--- Data ---

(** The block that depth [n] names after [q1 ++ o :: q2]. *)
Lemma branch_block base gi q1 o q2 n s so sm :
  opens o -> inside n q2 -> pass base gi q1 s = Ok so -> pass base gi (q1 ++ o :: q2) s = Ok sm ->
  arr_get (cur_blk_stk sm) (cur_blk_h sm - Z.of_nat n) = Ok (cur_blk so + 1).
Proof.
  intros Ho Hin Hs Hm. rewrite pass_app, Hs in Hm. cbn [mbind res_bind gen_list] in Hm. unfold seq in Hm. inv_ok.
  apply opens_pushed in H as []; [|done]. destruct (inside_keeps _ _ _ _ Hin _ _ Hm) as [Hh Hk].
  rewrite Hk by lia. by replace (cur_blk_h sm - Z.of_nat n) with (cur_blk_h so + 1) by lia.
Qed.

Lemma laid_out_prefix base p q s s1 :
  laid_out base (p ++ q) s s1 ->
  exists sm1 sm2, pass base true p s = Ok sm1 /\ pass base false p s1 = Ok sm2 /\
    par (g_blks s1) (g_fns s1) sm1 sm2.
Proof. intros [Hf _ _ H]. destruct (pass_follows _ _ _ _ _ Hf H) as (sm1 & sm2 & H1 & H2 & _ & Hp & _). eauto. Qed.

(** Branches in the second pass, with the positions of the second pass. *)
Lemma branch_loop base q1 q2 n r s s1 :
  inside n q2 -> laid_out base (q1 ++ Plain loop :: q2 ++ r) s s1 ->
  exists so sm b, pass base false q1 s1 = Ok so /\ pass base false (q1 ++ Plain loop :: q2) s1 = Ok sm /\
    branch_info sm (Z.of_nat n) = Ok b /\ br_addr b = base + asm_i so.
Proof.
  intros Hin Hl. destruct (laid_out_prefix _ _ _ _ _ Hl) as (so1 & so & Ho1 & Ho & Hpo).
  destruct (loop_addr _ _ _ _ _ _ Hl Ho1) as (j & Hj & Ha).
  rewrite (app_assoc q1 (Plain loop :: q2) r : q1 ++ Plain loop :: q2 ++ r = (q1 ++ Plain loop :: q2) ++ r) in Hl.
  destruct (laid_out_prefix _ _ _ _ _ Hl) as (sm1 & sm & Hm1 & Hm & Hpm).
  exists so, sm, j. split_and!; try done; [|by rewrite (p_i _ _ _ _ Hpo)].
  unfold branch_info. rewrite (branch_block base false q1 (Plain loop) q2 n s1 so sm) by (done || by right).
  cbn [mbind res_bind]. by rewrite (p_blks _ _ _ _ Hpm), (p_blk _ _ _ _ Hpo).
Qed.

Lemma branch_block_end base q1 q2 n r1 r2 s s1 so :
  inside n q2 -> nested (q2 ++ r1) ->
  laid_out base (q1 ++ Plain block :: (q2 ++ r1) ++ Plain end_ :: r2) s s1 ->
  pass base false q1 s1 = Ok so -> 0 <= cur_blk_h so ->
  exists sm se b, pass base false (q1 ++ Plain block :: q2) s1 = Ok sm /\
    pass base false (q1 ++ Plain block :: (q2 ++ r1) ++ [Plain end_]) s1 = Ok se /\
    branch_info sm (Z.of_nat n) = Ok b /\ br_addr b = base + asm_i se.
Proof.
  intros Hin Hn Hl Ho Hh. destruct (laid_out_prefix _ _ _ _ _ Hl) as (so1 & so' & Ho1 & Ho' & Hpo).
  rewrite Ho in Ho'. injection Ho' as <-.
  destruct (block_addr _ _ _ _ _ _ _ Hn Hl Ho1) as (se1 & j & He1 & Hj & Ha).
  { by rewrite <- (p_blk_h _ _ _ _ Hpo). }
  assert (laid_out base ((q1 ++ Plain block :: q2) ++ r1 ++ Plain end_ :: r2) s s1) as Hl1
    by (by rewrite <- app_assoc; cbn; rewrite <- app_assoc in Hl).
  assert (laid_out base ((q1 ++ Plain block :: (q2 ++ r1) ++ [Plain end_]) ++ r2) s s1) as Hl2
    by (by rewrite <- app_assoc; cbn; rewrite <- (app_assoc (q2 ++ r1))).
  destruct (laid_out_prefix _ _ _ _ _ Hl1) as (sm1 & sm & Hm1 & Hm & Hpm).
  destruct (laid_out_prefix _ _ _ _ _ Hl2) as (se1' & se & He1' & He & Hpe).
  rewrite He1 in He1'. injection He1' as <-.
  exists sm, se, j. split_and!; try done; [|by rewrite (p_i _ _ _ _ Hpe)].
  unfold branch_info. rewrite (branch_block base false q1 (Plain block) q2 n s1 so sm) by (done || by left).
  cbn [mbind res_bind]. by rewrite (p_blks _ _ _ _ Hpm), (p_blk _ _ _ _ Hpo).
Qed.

---

◆ **Exercise instructions**
Once you have read the data, reproduce all of it exactly.

◆ **Completed task**
(** The block that depth [n] names after [q1 ++ o :: q2]. *)
Lemma branch_block base gi q1 o q2 n s so sm :
  opens o -> inside n q2 -> pass base gi q1 s = Ok so -> pass base gi (q1 ++ o :: q2) s = Ok sm ->
  arr_get (cur_blk_stk sm) (cur_blk_h sm - Z.of_nat n) = Ok (cur_blk so + 1).
Proof.
  intros Ho Hin Hs Hm. rewrite pass_app, Hs in Hm. cbn [mbind res_bind gen_list] in Hm. unfold seq in Hm. inv_ok.
  apply opens_pushed in H as []; [|done]. destruct (inside_keeps _ _ _ _ Hin _ _ Hm) as [Hh Hk].
  rewrite Hk by lia. by replace (cur_blk_h sm - Z.of_nat n) with (cur_blk_h so + 1) by lia.
Qed.

Lemma laid_out_prefix base p q s s1 :
  laid_out base (p ++ q) s s1 ->
  exists sm1 sm2, pass base true p s = Ok sm1 /\ pass base false p s1 = Ok sm2 /\
    par (g_blks s1) (g_fns s1) sm1 sm2.
Proof. intros [Hf _ _ H]. destruct (pass_follows _ _ _ _ _ Hf H) as (sm1 & sm2 & H1 & H2 & _ & Hp & _). eauto. Qed.

(** Branches in the second pass, with the positions of the second pass. *)
Lemma branch_loop base q1 q2 n r s s1 :
  inside n q2 -> laid_out base (q1 ++ Plain loop :: q2 ++ r) s s1 ->
  exists so sm b, pass base false q1 s1 = Ok so /\ pass base false (q1 ++ Plain loop :: q2) s1 = Ok sm /\
    branch_info sm (Z.of_nat n) = Ok b /\ br_addr b = base + asm_i so.
Proof.
  intros Hin Hl. destruct (laid_out_prefix _ _ _ _ _ Hl) as (so1 & so & Ho1 & Ho & Hpo).
  destruct (loop_addr _ _ _ _ _ _ Hl Ho1) as (j & Hj & Ha).
  rewrite (app_assoc q1 (Plain loop :: q2) r : q1 ++ Plain loop :: q2 ++ r = (q1 ++ Plain loop :: q2) ++ r) in Hl.
  destruct (laid_out_prefix _ _ _ _ _ Hl) as (sm1 & sm & Hm1 & Hm & Hpm).
  exists so, sm, j. split_and!; try done; [|by rewrite (p_i _ _ _ _ Hpo)].
  unfold branch_info. rewrite (branch_block base false q1 (Plain loop) q2 n s1 so sm) by (done || by right).
  cbn [mbind res_bind]. by rewrite (p_blks _ _ _ _ Hpm), (p_blk _ _ _ _ Hpo).
Qed.

Lemma branch_block_end base q1 q2 n r1 r2 s s1 so :
  inside n q2 -> nested (q2 ++ r1) ->
  laid_out base (q1 ++ Plain block :: (q2 ++ r1) ++ Plain end_ :: r2) s s1 ->
  pass base false q1 s1 = Ok so -> 0 <= cur_blk_h so ->
  exists sm se b, pass base false (q1 ++ Plain block :: q2) s1 = Ok sm /\
    pass base false (q1 ++ Plain block :: (q2 ++ r1) ++ [Plain end_]) s1 = Ok se /\
    branch_info sm (Z.of_nat n) = Ok b /\ br_addr b = base + asm_i se.
Proof.
  intros Hin Hn Hl Ho Hh. destruct (laid_out_prefix _ _ _ _ _ Hl) as (so1 & so' & Ho1 & Ho' & Hpo).
  rewrite Ho in Ho'. injection Ho' as <-.
  destruct (block_addr _ _ _ _ _ _ _ Hn Hl Ho1) as (se1 & j & He1 & Hj & Ha).
  { by rewrite <- (p_blk_h _ _ _ _ Hpo). }
  assert (laid_out base ((q1 ++ Plain block :: q2) ++ r1 ++ Plain end_ :: r2) s s1) as Hl1
    by (by rewrite <- app_assoc; cbn; rewrite <- app_assoc in Hl).
  assert (laid_out base ((q1 ++ Plain block :: (q2 ++ r1) ++ [Plain end_]) ++ r2) s s1) as Hl2
    by (by rewrite <- app_assoc; cbn; rewrite <- (app_assoc (q2 ++ r1))).
  destruct (laid_out_prefix _ _ _ _ _ Hl1) as (sm1 & sm & Hm1 & Hm & Hpm).
  destruct (laid_out_prefix _ _ _ _ _ Hl2) as (se1' & se & He1' & He & Hpe).
  rewrite He1 in He1'. injection He1' as <-.
  exists sm, se, j. split_and!; try done; [|by rewrite (p_i _ _ _ _ Hpe)].
  unfold branch_info. rewrite (branch_block base false q1 (Plain block) q2 n s1 so sm) by (done || by left).
  cbn [mbind res_bind]. by rewrite (p_blks _ _ _ _ Hpm), (p_blk _ _ _ _ Hpo).
Qed.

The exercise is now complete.